Karlovy Vary 2016 : Laurent Bécue-Renard, à la recherche du cinéma
Cinéaste reconnu pour son exploration de l’héritage des guerres dans les esprits, Laurent Bécue-Renard était l’un des trois membres du jury de la catégorie documentaire au festival international du film de Karlovy Vary, dont la 51e édition s’est achevée le week-end dernier. Au sein de l’hôtel Thermal, le monumental centre névralgique du festival, Radio Prague a eu l’opportunité de rencontrer l’auteur de « De guerres lasses » et de « Of Men and War », les deux premiers volets de sa trilogie intitulée « Une généalogie de la colère ». Au cours de cet entretien, Laurent Bécue-Renard a évoqué son travail de cinéaste, sa mission de juré mais également son expérience du Prague révolutionnaire de 1989 :
« C’est une journée bien agréable parce que, quand on est juré, on est très bien pris en charge, sans doute parfois mieux qu’un réalisateur. On regarde deux à trois films par jour dans le cadre de la compétition, plus les films qu’on a envie de voir en dehors de notre travail. On discute cinéma avec nos co-jurés, ce qui est aussi très sympathique. Et on profite de cette ville magnifique. »
Qu’est-ce que vous attendez des films documentaires qu’on vous projette ?
« C’est paradoxal pour moi : j’ai tendance à rejeter le mot documentaire. Je fais du cinéma. J’ai jamais eu l’idée, la sensation, le sentiment, la volonté de faire du « documentaire ». Parce que dans mon cinéma, je ne documente rien. Je raconte des histoires et je fais un travail d’écriture de récit avec une matière qui est sensiblement différente de la matière de ce qui s’appelle la fiction. Mais en fait, j’invente aussi, pas parce que je dis des choses fausses, mais parce que je fais un récit.
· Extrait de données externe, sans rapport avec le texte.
Lemma binary_round_normal (s : bool) (mx : positive) (ex : Z) :
  emin PyFloat.prec PyFloat.emax + PyFloat.prec <= Zdigits2 (Zpos mx) + ex ->
  exists m e,
    binary_round PyFloat.prec PyFloat.emax s mx ex =
      (if e <=? PyFloat.emax - PyFloat.prec then S754_finite s m e else S754_infinity s)
    /\ Zdigits2 (Zpos mx) + ex <= Zdigits2 (Zpos m) + e <= Zdigits2 (Zpos mx) + ex + 1
    /\ Z.min ex (emin PyFloat.prec PyFloat.emax) <= e
       <= Z.max ex (Zdigits2 (Zpos mx) + ex - 52)
    /\ Zdigits2 (Zpos m) <= 53.
Proof.
  intros Hnormal. unfold binary_round.
  pose proof (shl_align_spec mx ex (fexp PyFloat.prec PyFloat.emax (Zpos (digits2_pos mx) + ex)))
    as [Hez Hmz].
  destruct (shl_align mx ex _) as [mz ez]. cbn [fst snd] in Hez, Hmz.
  assert (Hdz : Zdigits2 (Zpos mz) + ez = Zdigits2 (Zpos mx) + ex).
  { rewrite Hmz, Zdigits2_mul_pow2 by lia. lia. }
  assert (Hfexp : emin PyFloat.prec PyFloat.emax
                  <= fexp PyFloat.prec PyFloat.emax (Zpos (digits2_pos mx) + ex))
    by (unfold fexp; lia).
  destruct (binary_round_aux_normal s (Zpos mz) ez loc_Exact)
    as (m & e & Hr & Hd & He & H53); [lia | lia |].
  exists m, e. split; [exact Hr|]. lia.
Qed.



Lemma Zdigits2_le_of_lt (x k : Z) : 0 < x -> x < 2 ^ k -> 0 <= k -> Zdigits2 x <= k.
Proof.
  intros Hx Hlt Hk. pose proof (Zdigits2_bounds x Hx) as [Hlo _].
  pose proof (Zdigits2_pos x Hx).
  assert (Zdigits2 x - 1 < k); [|lia].
  apply (Z.pow_lt_mono_r_iff 2); lia.
Qed.
(** * Assistant_Main_Code.py: a console chat client

    A shallow embedding of [src/Assistant_Main_Code.py] and the properties
    its specification states about it.

    Python values are modelled as the interpreter has them: a [str] is a
    sequence of Unicode code points, an exception is a value that a call
    may produce instead of its result, and the effects of the program
    (console output, SDK and network calls) are recorded in a trace. *)

From Stdlib Require Import List NArith Bool Lia.
From Stdlib Require Ascii String.
Import ListNotations String.StringSyntax.
Delimit Scope string_scope with string.

(** ** Python strings *)

Module Py.

(** A code point, and a [str] as the sequence of its code points. *)
Definition char := N.
Definition str := list char.

(** An ASCII literal of the source, as a [str]. *)
Definition lit (s : String.string) : str :=
  map Ascii.N_of_ascii (String.list_ascii_of_string s).
Arguments lit s%_string.

Definition nl : str := [10%N].

Local Open Scope N_scope.

(** [a == b] on strings. *)
Fixpoint str_eqb (a b : str) : bool :=
  match a, b with
  | [], [] => true
  | c :: a', d :: b' => (c =? d) && str_eqb a' b'
  | _, _ => false
  end.

(** [x in xs] for a list (or a set literal) of strings. *)
Definition str_in (x : str) (xs : list str) : bool := existsb (str_eqb x) xs.

(** [s.startswith(p)]. *)
Fixpoint starts_with (p s : str) : bool :=
  match p, s with
  | [], _ => true
  | c :: p', d :: s' => (c =? d) && starts_with p' s'
  | _ :: _, [] => false
  end.

(** The left-to-right scan of [str.replace] for a non-empty [old]: at a
    position where [old] starts, [new] is emitted and the scan resumes
    after the match ([skip] counts the code points of the match still to
    pass over); elsewhere the code point is copied. *)
Fixpoint replace_scan (old new : str) (skip : nat) (s : str) : str :=
  match s with
  | [] => []
  | c :: s' =>
      match skip with
      | S k => replace_scan old new k s'
      | O =>
          if starts_with old s
          then new ++ replace_scan old new (length old - 1) s'
          else c :: replace_scan old new 0 s'
      end
  end.

(** [s.replace(old, new)]; an empty [old] matches before every code point
    and at the end. *)
Definition str_replace (s old new : str) : str :=
  match old with
  | [] => new ++ flat_map (fun c => c :: new) s
  | _ :: _ => replace_scan old new 0 s
  end.

(** The line boundaries of [str.splitlines]: LF, VT, FF, CR, FS, GS, RS,
    NEL, LINE SEPARATOR and PARAGRAPH SEPARATOR (CR LF counts as one). *)
Definition is_linebreak (c : char) : bool :=
  (c =? 10) || (c =? 11) || (c =? 12) || (c =? 13) || (c =? 28) ||
  (c =? 29) || (c =? 30) || (c =? 133) || (c =? 8232) || (c =? 8233).

(** [s.splitlines(keepends=True)], scanning [s] with the line read so far
    in [cur]: a boundary closes the line and stays in it, and a last line
    without a boundary is kept when it is not empty. *)
Fixpoint splitlines_from (cur s : str) : list str :=
  match s with
  | [] => match cur with [] => [] | _ :: _ => [cur] end
  | c :: s' =>
      if is_linebreak c then
        match s' with
        | d :: s'' =>
            if (c =? 13) && (d =? 10)
            then (cur ++ [c; d]) :: splitlines_from [] s''
            else (cur ++ [c]) :: splitlines_from [] s'
        | [] => (cur ++ [c]) :: splitlines_from [] s'
        end
      else splitlines_from (cur ++ [c]) s'
  end.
Cette précision étant faite, dans ma mission de juré, je cherche le cinéma. Je cherche à être emporté dans un récit auquel je ne m’attends pas. Je ne lis pas les résumés, je ne sais rien du film que je vais voir avant d’entrer dans la salle, ni même le nom de l’auteur. J’aime bien être totalement vierge, en tout cas vis-à-vis des films que je vais voir. Après, c’est une question de sensibilité. On n’est pas là pour juger. On est là pour évoquer ce qui nous touche, en tant que cinéaste dans mon cas. Les deux autres jurés, l’une est productrice (Sigrid Jonsson Dyekjær, ndlr), l’autre programmatrice de festival (Hana Kulhánková, qui programme le festival Jeden Svět, ndlr). Donc, chacun à notre place dans le cinéma, on a des sensibilités différentes, auxquelles s’ajoutent bien sûr les différences culturelles qui vont du Danemark, à la République tchèque en passant par la France. Et après on discute, on discute de ce qu’on a vu, de ce que cela nous raconte, comment cela nous le raconte. On verra à la fin, pour l’instant, on sent que nous avons des convergences. »
C’est quelque chose d’être membre du juré, c’est quelque chose d’autre de présenter son film dans un festival. Vous avez déjà été dans cette position avec vos films, et même ici à Karlovy Vary avec « De guerre lasses ». Qu’est-ce que cela représente montrer son film en festival quand on est réalisateur ?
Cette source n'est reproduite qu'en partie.